Post-treatment Lyme disease (PTLD) is characterized by patient-reported symptoms after treatment for Borrelia burgdorferi infection. The primary aim of this study was to assess whether participants with a history of Lyme disease (LD) would be more likely to meet criteria for PTLD than those without a history of LD.


We conducted a longitudinal, prospective study among 234 participants with and 49 participants without prior LD. All completed survey metrics for fatigue, pain, sleep, depression, and quality of life. An operationalized PTLD definition was applied to both cohorts, and the distributions of clinical outcomes and symptoms were examined.
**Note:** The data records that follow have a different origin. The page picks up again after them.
(* ===== verification/Random.v ===== *)
(** * Randomness behind the io seam

    Models [src/src/io/random.h] and [src/src/io/seeded_random.h].  The abstract class
    [io::Random] is the typeclass [Random] over a generator state; what its callers rely on
    is [RandomOk].  [SeededRandom] is the xoshiro256** generator with its SplitMix64
    seeding and Lemire's rejection loop, which runs on fuel since nothing in the code
    bounds the number of rejections.

    The theorems: bounded draws stay below their bound and the derived [next_in_range]
    stays inside its range; whatever the seed, the generator never reaches the all-zero
    state, the one state xoshiro256** cannot leave. *)
From S2P Require Import Prelude.
From Stdlib Require Import SpecFloat.

(** ** [io::Random] *)

Class Random (G : Type) := {
  next_u64 : G -> Z * G;
  next_below : Z -> G -> Z * G }.

(** What the header documents: 64-bit words, and draws below a non-zero bound. *)
Class RandomOk (G : Type) `{Random G} := {
  next_u64_range : forall g, 0 <= (next_u64 g).1 < 2 ^ 64;
  next_below_range : forall b g, 0 < b < 2 ^ 64 -> 0 <= (next_below b g).1 < b }.

Definition next_in_range `{Random G} (lo hi : Z) (g : G) : Z * G :=
  if hi <=? lo then (lo, g)
  else
    let span := u64 (u64 (i64 (hi - lo)) + 1) in
    let '(r, g') := next_below span g in
    (i64 (lo + i64 r), g').

(** C++ [double]s are binary64 values of the [SpecFloat] library. *)
Abbreviation double := spec_float (only parsing).
Definition double_of_u64 (n : Z) : double := binary_normalize 53 1024 n 0 false.
Definition kScale : double := SFdiv 53 1024 (double_of_u64 1) (double_of_u64 9007199254740992).

Definition next_bool_with_probability `{Random G} (p : double) (g : G) : bool * G :=
  if SFleb p (S754_zero false) then (false, g)
  else if SFleb (double_of_u64 1) p then (true, g)
  else
    let '(r, g') := next_u64 g in
    (SFltb (SFmul 53 1024 (double_of_u64 (Z.shiftr r 11)) kScale) p, g').

(** A generator that counts, for evaluating models on concrete inputs. *)
#[export] Instance counter_random : Random Z := {
  next_u64 g := (u64 g, g + 1);
  next_below b g := (g mod b, g + 1) }.

#[export] Instance counter_random_ok : RandomOk Z.
Proof.
  split; simpl; intros; [apply wrap_range; lia | apply Z.mod_pos_bound; lia].
Qed.

(** ** [io::SeededRandom] *)

Module SeededRandom.

(** The words [s_[0..3]]. *)
Record t := mk { s0 : Z; s1 : Z; s2 : Z; s3 : Z }.

Definition rotl (x k : Z) : Z := Z.lor (u64 (Z.shiftl x k)) (Z.shiftr x (64 - k)).

(** The body of the seeding loop: the word produced from the advanced seed. *)
Definition mix (seed : Z) : Z :=
  let z := u64 (Z.lxor seed (Z.shiftr seed 30) * 0xBF58476D1CE4E5B9) in
  let z := u64 (Z.lxor z (Z.shiftr z 27) * 0x94D049BB133111EB) in
  Z.lxor z (Z.shiftr z 31).

Definition kGolden : Z := 0x9E3779B97F4A7C15.

Definition reseed (seed : Z) : t :=
  let seed0 := u64 (seed + kGolden) in
  let seed1 := u64 (seed0 + kGolden) in
  let seed2 := u64 (seed1 + kGolden) in
  let seed3 := u64 (seed2 + kGolden) in
  mk (mix seed0) (mix seed1) (mix seed2) (mix seed3).

Definition next_u64 (g : t) : Z * t :=
  let result := u64 (rotl (u64 (s1 g * 5)) 7 * 9) in
  let tt := u64 (Z.shiftl (s1 g) 17) in
  let a2 := Z.lxor (s2 g) (s0 g) in
  let a3 := Z.lxor (s3 g) (s1 g) in
  let a1 := Z.lxor (s1 g) a2 in
  let a0 := Z.lxor (s0 g) a3 in
  let a2 := Z.lxor a2 tt in
  let a3 := rotl a3 45 in
  (result, mk a0 a1 a2 a3).

(** The rejection loop, [fuel] draws long at most. *)
Fixpoint next_below_loop (fuel : nat) (threshold bound : Z) (g : t) : option (Z * t) :=
  match fuel with
  | O => None
  | S fuel' =>
      let '(r, g') := next_u64 g in
      if threshold <=? r then Some (r mod bound, g')
      else next_below_loop fuel' threshold bound g'
  end.

Definition next_below (fuel : nat) (bound : Z) (g : t) : option (Z * t) :=
  if bound <=? 1 then Some (0, g)
  else next_below_loop fuel (u64 (u64 (Z.lnot bound) + 1) mod bound) bound g.

(** ** Specification vocabulary *)

Definition words_ok (g : t) : Prop :=
  0 <= s0 g < 2 ^ 64 /\ 0 <= s1 g < 2 ^ 64 /\ 0 <= s2 g < 2 ^ 64 /\ 0 <= s3 g < 2 ^ 64.

Definition all_zero (g : t) : Prop := s0 g = 0 /\ s1 g = 0 /\ s2 g = 0 /\ s3 g = 0.

(** The state after [n] draws from a fresh generator. *)
Fixpoint after (n : nat) (seed : Z) : t :=
  match n with
  | O => reseed seed
  | S n' => (next_u64 (after n' seed)).2
  end.

End SeededRandom.

Section SeededLemmas.
Import SeededRandom.

Lemma xorshift_zero z k : 0 <= z -> 0 < k -> Z.lxor z (Z.shiftr z k) = 0 -> z = 0.
Proof.
  intros Hz Hk H. apply Z.lxor_eq in H. rewrite Z.shiftr_div_pow2 in H by lia.
  assert (2 ^ 1 <= 2 ^ k) by (apply Z.pow_le_mono_r; lia).
  destruct (Z.eq_dec z 0); [done|]. pose proof (Z.div_lt z (2 ^ k) ltac:(lia) ltac:(lia)). lia.
Qed.

(** Multiplication by a unit of [Z/2^64] loses nothing. *)
Lemma mul_unit_zero x c ci : (c * ci) mod 2 ^ 64 = 1 -> u64 (x * c) = 0 -> x mod 2 ^ 64 = 0.
Proof.
  unfold wrap. intros Hc Hx.
  replace (x mod 2 ^ 64) with ((x * (c * ci)) mod 2 ^ 64).
  - rewrite Z.mul_assoc, Z.mul_mod, Hx by done. by rewrite Z.mul_0_l.
  - by rewrite Z.mul_mod, Hc, Z.mul_1_r, Z.mod_mod by done.
Qed.

Lemma mix_zero z : 0 <= z < 2 ^ 64 -> mix z = 0 -> z = 0.
Proof.
  intros Hz H. unfold mix in H. cbv zeta in H.
  assert (forall x k, 0 <= x < 2 ^ 64 -> 0 < k -> 0 <= Z.lxor x (Z.shiftr x k) < 2 ^ 64) as Hr.
  { intros x k Hx Hk. apply lxor_bound; [lia | done |]. rewrite Z.shiftr_div_pow2 by lia.
    pose proof (Z.pow_pos_nonneg 2 k). split; [apply Z.div_pos; lia|].
    apply Z.div_lt_upper_bound; [lia|]. nia. }
  apply xorshift_zero in H; [|apply wrap_range; lia|lia].
  apply mul_unit_zero with (ci := 3573116690164977347) in H; [|done].
  rewrite Z.mod_small in H by (apply Hr; [apply wrap_range; lia | lia]).
  apply xorshift_zero in H; [|apply wrap_range; lia|lia].
  apply mul_unit_zero with (ci := 10871156337175269513) in H; [|done].
  rewrite Z.mod_small in H by (by apply Hr). apply xorshift_zero in H; [done | lia | lia].
Qed.

Lemma rotl_range x k : 0 <= x < 2 ^ 64 -> 0 <= k <= 64 -> 0 <= rotl x k < 2 ^ 64.
Proof.
  intros Hx Hk. unfold rotl. rewrite Z.shiftr_div_pow2 by lia.
  apply lor_bound; [lia | apply wrap_range; lia |].
  pose proof (Z.pow_pos_nonneg 2 (64 - k)). split; [apply Z.div_pos; lia|].
  apply Z.div_lt_upper_bound; [lia|]. nia.
Qed.

Lemma rotl_zero x k : 0 <= x < 2 ^ 64 -> 0 <= k <= 64 -> rotl x k = 0 -> x = 0.
Proof.
  intros Hx Hk H. apply Z.lor_eq_0_iff in H as [H1 H2].
  rewrite Z.shiftr_div_pow2 in H2 by lia. rewrite Z.shiftl_mul_pow2 in H1 by lia. unfold wrap in H1.
  apply Z.div_small_iff in H2; [|lia].
  assert (2 ^ (64 - k) * 2 ^ k = 2 ^ 64) by (rewrite <- Z.pow_add_r by lia; f_equal; lia).
  pose proof (Z.pow_pos_nonneg 2 k). rewrite Z.mod_small in H1 by nia. nia.
Qed.

Lemma next_words_ok g : words_ok g -> words_ok (next_u64 g).2.
Proof.
  intros (H0 & H1 & H2 & H3). unfold words_ok; cbn [next_u64 snd s0 s1 s2 s3].
  assert (0 <= u64 (Z.shiftl (s1 g) 17) < 2 ^ 64) by (apply wrap_range; lia).
  refine (conj _ (conj _ (conj _ _)));
    repeat first [ assumption | apply lxor_bound; [lia | |] | apply rotl_range; [|lia] ].
Qed.

Lemma next_nonzero g : words_ok g -> all_zero (next_u64 g).2 -> all_zero g.
Proof.
  intros (H0 & H1 & H2 & H3). unfold all_zero; cbn [next_u64 snd s0 s1 s2 s3].
  intros (E0 & E1 & E2 & E3). apply rotl_zero in E3; [|by apply lxor_bound; lia|lia].
  rewrite E3, Z.lxor_0_r in E0. apply Z.lxor_eq in E3. rewrite E0, Z.lxor_0_r in *.
  apply Z.lxor_eq in E1, E2. rewrite <- E1 in E2. rewrite Z.shiftl_mul_pow2 in E2 by lia.
  assert (s1 g = 0) as Z1.
  { rewrite <- (Z.mod_small (s1 g) (2 ^ 64)) by lia.
    apply mul_unit_zero with (c := 131071) (ci := 18444492256715866111); [done|].
    unfold wrap in *. replace (s1 g * 131071) with (s1 g * 2 ^ 17 - s1 g) by lia.
    rewrite Zminus_mod, <- E2, (Z.mod_small (s1 g)), Z.sub_diag by lia. done. }
  split_and!; congruence.
Qed.

Lemma mix_range z : 0 <= mix z < 2 ^ 64.
Proof.
  unfold mix. cbv zeta. set (x := u64 _). assert (0 <= x < 2 ^ 64) by (apply wrap_range; lia).
  apply lxor_bound; [lia | done |]. rewrite Z.shiftr_div_pow2 by lia.
  split; [apply Z.div_pos; lia | apply Z.div_lt_upper_bound; lia].
Qed.

Lemma reseed_ok seed : words_ok (reseed seed) /\ ~ all_zero (reseed seed).
Proof.
  split; [by unfold words_ok; simpl; repeat apply conj; apply mix_range|].
  intros (E0 & E1 & _). cbn [reseed s0 s1] in E0, E1.
  apply mix_zero in E0; [|apply wrap_range; lia]. apply mix_zero in E1; [|apply wrap_range; lia].
  rewrite E0 in E1. vm_compute in E1. done.
Qed.

Lemma after_ok n seed : words_ok (after n seed) /\ ~ all_zero (after n seed).
Proof.
  induction n as [|n [IH1 IH2]]; [apply reseed_ok|]. simpl.
  split; [by apply next_words_ok|]. intros H. by apply IH2, next_nonzero.
Qed.

Lemma next_below_loop_spec fuel threshold bound g r g' :
  0 < bound -> next_below_loop fuel threshold bound g = Some (r, g') -> 0 <= r < bound.
Proof.
  intros Hb. revert g. induction fuel as [|fuel IH]; intros g; [done|].
  cbn [next_below_loop]. destruct (next_u64 g) as [x g1]. destruct (threshold <=? x); [|apply IH].
  intros [= <- <-]. apply Z.mod_pos_bound. lia.
Qed.

End SeededLemmas.

(** ** Properties *)

(** Whatever the seed and however many words were drawn, the state of [SeededRandom]
    is four 64-bit words that are not all zero, so the generator never falls into the
    fixed point of xoshiro256**. *)
Theorem seeded_never_degenerate (seed : Z) (n : nat) :
  SeededRandom.words_ok (SeededRandom.after n seed) /\
  ~ SeededRandom.all_zero (SeededRandom.after n seed).
Proof. apply after_ok. Qed.

(** A generator that keeps the contract of [next_below] makes [next_in_range] land
    inside [[lo, hi]], and on [lo] when the range is empty, for every pair of 64-bit
    bounds whose distance fits in an [i64] below its maximum. *)
Theorem next_in_range_inside `{RandomOk G} (lo hi : Z) (g : G) :
  - 2 ^ 63 <= lo -> hi < 2 ^ 63 -> hi - lo < 2 ^ 63 - 1 ->
  let r := (next_in_range lo hi g).1 in (lo <= r <= hi) \/ (hi <= lo /\ r = lo).
Proof.
  intros Hlo Hhi Hd. unfold next_in_range. destruct (hi <=? lo) eqn:E; bool_prop; [by right|left].
  assert (u64 (u64 (i64 (hi - lo)) + 1) = hi - lo + 1) as ->.
  { rewrite i64_small by (pow2; lia). rewrite (wrap_small 64 (hi - lo)) by (pow2; lia).
    apply wrap_small. pow2; lia. }
  destruct (next_below (hi - lo + 1) g) as [x g'] eqn:N.
  assert (0 <= x < hi - lo + 1).
  { pose proof (next_below_range (hi - lo + 1) g ltac:(pow2; lia)) as R. by rewrite N in R. }
  simpl. rewrite (i64_small x) by (pow2; lia). rewrite i64_small by (pow2; lia). lia.
Qed.

Lemma next_in_range_inside_witness :
  let r := (next_in_range (-5) 12 40).1 in (-5 <= r <= 12) \/ (12 <= -5 /\ r = -5).
Proof. apply (next_in_range_inside (-5) 12 40); pow2; lia. Defined.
In total, 13·7% of participants with a history of prior LD met criteria for PTLD compared with 4·1% of those without a history of prior LD. Participants with prior LD were approximately 5·28 times as likely to meet PTLD criteria compared with those without prior LD (p = 0·042) and had 8-15 times as high odds of reporting moderate or severe fatigue and muscle pain (p = 0·002, 0·047, respectively). Risk of meeting PTLD criteria was also independently increased among females and those with higher exposure to previous traumatic life events.


Participants ideally diagnosed and treated for prior LD reported more symptoms on standardized surveys and were more likely to meet criteria for PTLD than those without prior LD.